* [EXERCISE BRIEF] Repeat nothing but the lines below running from the one containing "no derivative, was" to the one containing "destruct (apply_counts_uses add". Keep both end lines.

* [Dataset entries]
= = = =

(** X4. A call of [apply] that returns has added one variable at the end
    of the store and advanced the counter by one; the new variable has
    no derivative, was never used, and is named after the new counter
    value.  Every variable that was there is as before but for [used],
    which grew by the number of times the variable occurs among the
    operands (twice in [f(x, x)]). *)
Theorem apply_counts_uses cls vals s l s' :
  apply cls vals s = (Ok l, s') ->
  l = length (heap s) /\
  length (heap s') = S (length (heap s)) /\
  variable_count s' = (variable_count s + 1)%N /\
  (forall l0 v0, heap s !! l0 = Some v0 ->
     heap s' !! l0 = Some (set_used (used v0 + occurrences l0 vals) v0)) /\
  (exists v, heap s' !! l = Some v /\ _derivative v = None /\ used v = 0 /\
             unique_id v = uid (variable_count s + 1) /\ name v = unique_id v).
Proof.
  intros Hrun. pose proof (apply_ok_allocated _ _ _ _ _ Hrun) as Ha.
  destruct (apply_cases cls vals s Ha) as (s1 & Hscan & He & Hc & Happ).
  rewrite Hrun in Happ.
  destruct (forward cls _ _) as [[c1 c]|e]; [|done].
  destruct (data_type cls c); [|done].
  injection Happ as -> ->. apply used_erased_length in He. simpl.
  repeat apply conj; try done.
  - rewrite length_app. simpl. lia.
  - intros l0 v0 Hv0. rewrite lookup_app_l by (rewrite He; by eapply lookup_lt_Some).
    by eapply apply_operands_used.
  - eexists. rewrite <- He. split; [by apply list_lookup_middle|done].
Qed.

Lemma apply_counts_uses_witness :
  (used <$> heap (tracked_leaf 1%float initial_state).2 !! 0) = Some 0 /\
  (used <$> heap (apply add [VVar 0; VVar 0] (tracked_leaf 1%float initial_state).2).2 !! 0)
  = Some 2.
Proof.
  split; [reflexivity|].
  destruct (apply_counts_uses add [VVar 0; VVar 0] (tracked_leaf 1%float initial_state).2
              1 (apply add [VVar 0; VVar 0] (tracked_leaf 1%float initial_state).2).2
              eq_refl) as (_ & _ & _ & Hused & _).
  by rewrite (Hused 0 _ eq_refl).
Defined.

= = = =

* [ANSWER BOX]
    no derivative, was never used, and is named after the new counter
    value.  Every variable that was there is as before but for [used],
    which grew by the number of times the variable occurs among the
    operands (twice in [f(x, x)]). *)
Theorem apply_counts_uses cls vals s l s' :
  apply cls vals s = (Ok l, s') ->
  l = length (heap s) /\
  length (heap s') = S (length (heap s)) /\
  variable_count s' = (variable_count s + 1)%N /\
  (forall l0 v0, heap s !! l0 = Some v0 ->
     heap s' !! l0 = Some (set_used (used v0 + occurrences l0 vals) v0)) /\
  (exists v, heap s' !! l = Some v /\ _derivative v = None /\ used v = 0 /\
             unique_id v = uid (variable_count s + 1) /\ name v = unique_id v).
Proof.
  intros Hrun. pose proof (apply_ok_allocated _ _ _ _ _ Hrun) as Ha.
  destruct (apply_cases cls vals s Ha) as (s1 & Hscan & He & Hc & Happ).
  rewrite Hrun in Happ.
  destruct (forward cls _ _) as [[c1 c]|e]; [|done].
  destruct (data_type cls c); [|done].
  injection Happ as -> ->. apply used_erased_length in He. simpl.
  repeat apply conj; try done.
  - rewrite length_app. simpl. lia.
  - intros l0 v0 Hv0. rewrite lookup_app_l by (rewrite He; by eapply lookup_lt_Some).
    by eapply apply_operands_used.
  - eexists. rewrite <- He. split; [by apply list_lookup_middle|done].
Qed.

Lemma apply_counts_uses_witness :
  (used <$> heap (tracked_leaf 1%float initial_state).2 !! 0) = Some 0 /\
  (used <$> heap (apply add [VVar 0; VVar 0] (tracked_leaf 1%float initial_state).2).2 !! 0)
  = Some 2.
Proof.
  split; [reflexivity|].
  destruct (apply_counts_uses add [VVar 0; VVar 0] (tracked_leaf 1%float initial_state).2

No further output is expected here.